Not relevant to the PR

NicolasHug · 2018-02-05T11:56:59Z

surprise/similarities.pyx

- sqi[xi, xj] += ri**2
- sqj[xi, xj] += rj**2
+ sqi[xi, xj] += ri ** 2
+ sqj[xi, xj] += rj ** 2


NicolasHug · 2018-02-05T11:57:04Z

surprise/similarities.pyx

- sq_diff_i[xi, xj] += diff_i**2
- sq_diff_j[xi, xj] += diff_j**2
+ sq_diff_i[xi, xj] += diff_i ** 2
+ sq_diff_j[xi, xj] += diff_j ** 2


NicolasHug · 2018-02-05T11:57:10Z

tests/test_similarities.py

- 3: [(1, 1),   (2, 4), (3, 2), (4, 3), (5, 3), (6, 3.5), (7, 2)], # noqa
- 4: [(1, 5),   (2, 1), (5, 2), (6, 2.5), (7, 2.5)], # noqa
+ 3: [  (1, 1), (2, 4), (3, 2), (4, 3), (5, 3), (6, 3.5), (7, 2)], # noqa
+ 4: [  (1, 5), (2, 1), (5, 2), (6, 2.5), (7, 2.5)], # noqa


ODemidenko · 2018-02-05T12:26:32Z

Could you please provide a few benchmark (RMSE, MAE, maybe recall / precision as in FAQ, computation time...)

No, sorry, I don't have time for this measurement. And I added full cosine only to cover all possible options and to prepare common grounds for adjusted cosine (basically, I just add features necessary to pass the "recommender systems" specialization on Coursera, as I have seen complaints there about a lack of Python libs supproting this course).

Regarding the reformatting in the test examples - with previous formatting they were awfully confusing, being improperly aligned (probably, I broke it with my previous PR). This certainly should be fixed.

Other issues fixed

NicolasHug · 2018-02-05T12:59:31Z

No, sorry, I don't have time for this measurement.

I'm sorry but I can't accept a new algorithm / similarity measure without even having a vague idea of its performance.
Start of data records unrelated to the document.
Lemma mpi_division_witness :
  let s := div_store [7; 3] [base - 1] in
  let a := mpi_val (bn_obj s 0) in
  let b := mpi_val (bn_obj s 1) in
  wp exact (mbedtls_mpi_div_mpi (Some 2%nat) (Some 0%nat) 0 1) (fun r s' =>
    if b =? 0 then r = MBEDTLS_ERR_MPI_DIVISION_BY_ZERO /\ changes [] s s'
    else changes (dest (Some 2%nat) (Some 0%nat)) s s' /\
      stored (Some 2%nat) (Some 0%nat) (Z.quot a b) (Z.rem a b) (div_need (Some 2%nat) (Some 0%nat) 0 s) s r s') s /\
  wp exact (mbedtls_mpi_mod_mpi 0 0 1) (fun r s' =>
    if b <? 0 then r = MBEDTLS_ERR_MPI_NEGATIVE_VALUE /\ changes [] s s'
    else if b =? 0 then r = MBEDTLS_ERR_MPI_DIVISION_BY_ZERO /\ changes [] s s'
    else changes [0%nat] s s' /\ mpi_ok (bn_obj s' 0) /\
      ((r = 0 /\ mpi_val (bn_obj s' 0) = a mod b) \/
       (r = MBEDTLS_ERR_MPI_ALLOC_FAILED /\ short_of_memory (mod_need 0 0 1 s) s))) s /\
  mbedtls_mpi_mod_int 0 10 s = Done
    (if 10 =? 0 then (MBEDTLS_ERR_MPI_DIVISION_BY_ZERO, 0) else if 10 <? 0 then (MBEDTLS_ERR_MPI_NEGATIVE_VALUE, 0)
     else (0, a mod 10), s).
Proof.
  refine (mpi_division (Some 2%nat) (Some 0%nat) 0 0 1 10 (div_store [7; 3] [base - 1]) _ _ (div_store_ok 0) (div_store_ok 1)
    _ _ _ _ (div_store_ok 0) _ _).
  - cbn; lia.
  - cbn; lia.
  - intros V [[= <-]|[= <-]]%in_dest; (split; [cbn; lia|apply div_store_ok]).
  - by intros q [= <-].
  - cbn; lia.
  - done.
  - done.
  - done.
Defined.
ODemidenko · 2018-02-05T13:37:21Z

I'm sorry but I can't accept a new algorithm / similarity measure without even having a vague idea of its performance.

For similarity metrics currently you haven't made such measurements yourself, at least I have found only measurements on a single default sim metric. So, probably you would allow to skip it for a new similarity metrics as well?

Otherwise, I kindly ask you to provide detailed requirements on what you are expecting of me.
(it makes sense to add this to "Contributors" instruction as well. In order for possible contributors to understand all your requirements in advance)
Regarding your desire to have computation time reported - I have a different machine than yours and this value will be misleading, in comparison to other algorithms. So, I offer to skip this requirement as well.

NicolasHug · 2018-02-05T16:55:38Z

For similarity metrics currently you haven't made such measurements yourself

Ho trust me, I have.

So, probably you would allow to skip it for a new similarity metrics as well?

No, please don't ask me this, really.

Otherwise, I kindly ask you to provide detailed requirements on what you are expecting of me.

I'm not asking for much. A few CV procedures on ml-100k and ml-1m, comparing
performances between only_common_ratings=True and only_common_ratings=False
would be a good start.

(it makes sense to add this to "Contributors" instruction as well. In order for possible contributors to understand all your requirements in advance)

Good idea

Regarding your desire to have computation time reported - I have a different machine than yours and this value will be misleading, in comparison to other algorithms.

Absolutely. Benchmarking is about comparing, see my point above.

ODemidenko · 2018-02-05T23:46:23Z

Could you give a link on an existing similarity metrics comparison, as an example of what you are asking for? Or just inform when you will update contributors guideline on this?
Probably, you would agree to do this comparison after we add adjusted cosine metrics as well? Because it seems a waste of time to repeat this work twice.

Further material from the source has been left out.